LIMA. El Congreso de Perú aprobó por unanimidad la noche del martes (23/08/2011) la Ley de Consulta Previa que obliga a las empresas nacionales y extranjeras a contar con el permiso de las comunidades indígenas u originarias para realizar labores extractivas en sus territorios.

La ley fue aprobada por 113 legisladores del Congreso unicameral peruano, de 130 miembros, sin abstenciones ni votos en contra, en una sesión pública del Parlamento.
  
La norma será enviada al Ejecutivo para su promulgación por el presidente Ollanta Humala, quien durante su campaña electoral ofreció respaldarla.

 

El Congreso también aprobó derogar todas las leyes que se puedan oponer a la nueva.

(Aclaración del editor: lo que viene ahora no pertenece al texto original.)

(** C5: every returned row is the slice of the final buffer row from
    the prompt length up to the prompt length plus the cap, cut just
    before the first end id when the slice has one; so an end id first
    met at index [k] of the slice gives a returned row of length [k]
    (length 3 for [k = 3] under a cap of 10). *)
Theorem generate_returns_truncated_rows prompt_toks max_gen out :
  generate prompt_toks max_gen = Some out →
  ∃ fin, generate_state prompt_toks max_gen = Some fin
    ∧ length out = length prompt_toks
    ∧ ∀ i t, prompt_toks !! i = Some t →
        ∃ row res, gen_toks fin !! i = Some row ∧ out !! i = Some res
          ∧ let gen := take (Z.to_nat (cap max_gen)) (drop (length t) row)
            in (∃ rest, gen = res ++ rest
                  ∧ (eos ∉ res)
                  ∧ (rest = [] ∨ head rest = Some eos)
                  ∧ ∀ k, gen !! k = Some eos → eos ∉ take k gen →
                      length res = k).
Proof.
  unfold Generate.generate.
  destruct (generate_state _ _) as [fin|] eqn:Hfin; simpl; [|discriminate].
  intros [= <-]. exists fin. split; [reflexivity|].
  destruct (generate_state_inv _ _ _ Hfin) as (mn & ttl & buf & Hs).
  destruct (generate_state_shape _ _ _ _ _ _ Hs Hfin) as [p [_ Hall]].
  destruct (started_facts _ _ _ _ _ Hs) as (_ & Httl0 & Hlb & Hrows).
  pose proof (Forall2_length _ _ _ Hall) as Hl.
  split; [rewrite length_zip_with; lia|].
  intros i t Ht. pose proof (lookup_lt_Some _ _ _ Ht) as Hi.
  destruct (lookup_lt_is_Some_2 (gen_toks fin) i) as [row Hr]; [lia|].
  exists row, (out_row tokenizer (cap max_gen) t row).
  split; [done|].
  split; [by rewrite lookup_zip_with, Ht; simpl; rewrite Hr|].
  destruct (Forall2_lookup_l _ _ _ _ _ Hrows Ht) as (row0 & Hb & Hrow0).
  destruct (Forall2_lookup_lr _ _ _ _ _ _ Hall Hr Hb) as [Hlr _].
  rewrite (prompt_row_length _ _ _ Hrow0) in Hlr.
  assert (∃ rest,
    take (Z.to_nat (cap max_gen)) (drop (length t) row)
    = out_row tokenizer (cap max_gen) t row ++ rest
    ∧ (eos ∉ out_row tokenizer (cap max_gen) t row)
    ∧ (rest = [] ∨ head rest = Some eos)) as (rest & Hg & Hno & Hrest).
  { destruct (decide (0 < ttl)) as [Hpos|Hz].
    - apply out_row_spec. by eapply cap_nonneg.
    - assert (row = []) as -> by (apply nil_length_inv; lia).
      exists []. unfold out_row, Py.slice.
      rewrite !drop_nil, !take_nil. simpl.
      split; [done|]. split; [apply not_elem_of_nil|by left]. }
  simpl. exists rest. repeat (split; [done|]).
  intros k Hk Hnk. rewrite Hg in Hk, Hnk.
  set (res := out_row tokenizer (cap max_gen) t row) in *.
  destruct (Nat.lt_trichotomy (length res) k) as [Hlt|[Heq|Hgt]];
    [|done|].
  - exfalso. destruct Hrest as [->|Hhd].
    + rewrite app_nil_r in Hk. apply Hno. by eapply list_elem_of_lookup_2.
    + apply Hnk. rewrite head_lookup in Hhd.
      apply (list_elem_of_lookup_2 _ (length res)).
      rewrite lookup_take_lt by done.
      rewrite lookup_app_r by done. by rewrite Nat.sub_diag.
  - exfalso. apply Hno. rewrite lookup_app_l in Hk by done.
    by eapply list_elem_of_lookup_2.
Qed.

End WithModel.

Lemma Z_ltb_strict_weak_order : strict_weak_order Z.ltb.
Proof.
  split_and!.
  - intros a. apply Z.ltb_irrefl.
  - intros a b c ?%Z.ltb_lt ?%Z.ltb_lt. apply Z.ltb_lt. lia.
  - intros a b c ?%Z.ltb_lt.
    destruct (Z.ltb_spec a c); [by left|right]. apply Z.ltb_lt. lia.
Qed.

(** *** The theorems on concrete runs of the toy model *)

Import Demo.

La aprobación de la consulta previa, que fue saludada con una salva de aplausos por los legisladores de todas las bancadas, permite a Perú cumplir con el convenio 169 de la Organización Internacional del Trabajo, que el país ratificó en 1969.

Ese convenio exige que los pueblos indígenas sean consultados por los Estados sobre los temas que les conciernen, como el ingreso de empresas privadas a sus tierras para explotación minera, forestal o de hidrocarburos.

La falta de una legislación en favor de los indígenas fue el origen de graves enfrentamientos en junio de 2009 que dejaron 34 muertos -24 policías y 10 nativos- en la localidad amazónica de Bagua durante el anterior gobierno del conservador Alan García.

En esa ocasión los indígenas amazónicos protestaban contra leyes que permitían libremente el acceso a sus tierras de empresas mineras y petroleras.

Tras aprobarse la ley, el congresista Eduardo Nayap Kinin, un indígena de la etnia amazónica Awajun, calificó el hecho como un “acontecimiento histórico” porque -según dijo- evitará conflictos sociales y permitirá defender el medio ambiente ante la actividad indiscriminada de las empresas extractivas.

En mayo del año pasado el Congreso había aprobado la Ley de Consulta Previa, pero luego fue observada por el gobierno de García bajo el argumento de que abría las puertas a un derecho de veto.

Sin embargo, la Defensoría del Pueblo aclaró que las observaciones del anterior gobierno carecían de sustento jurídico.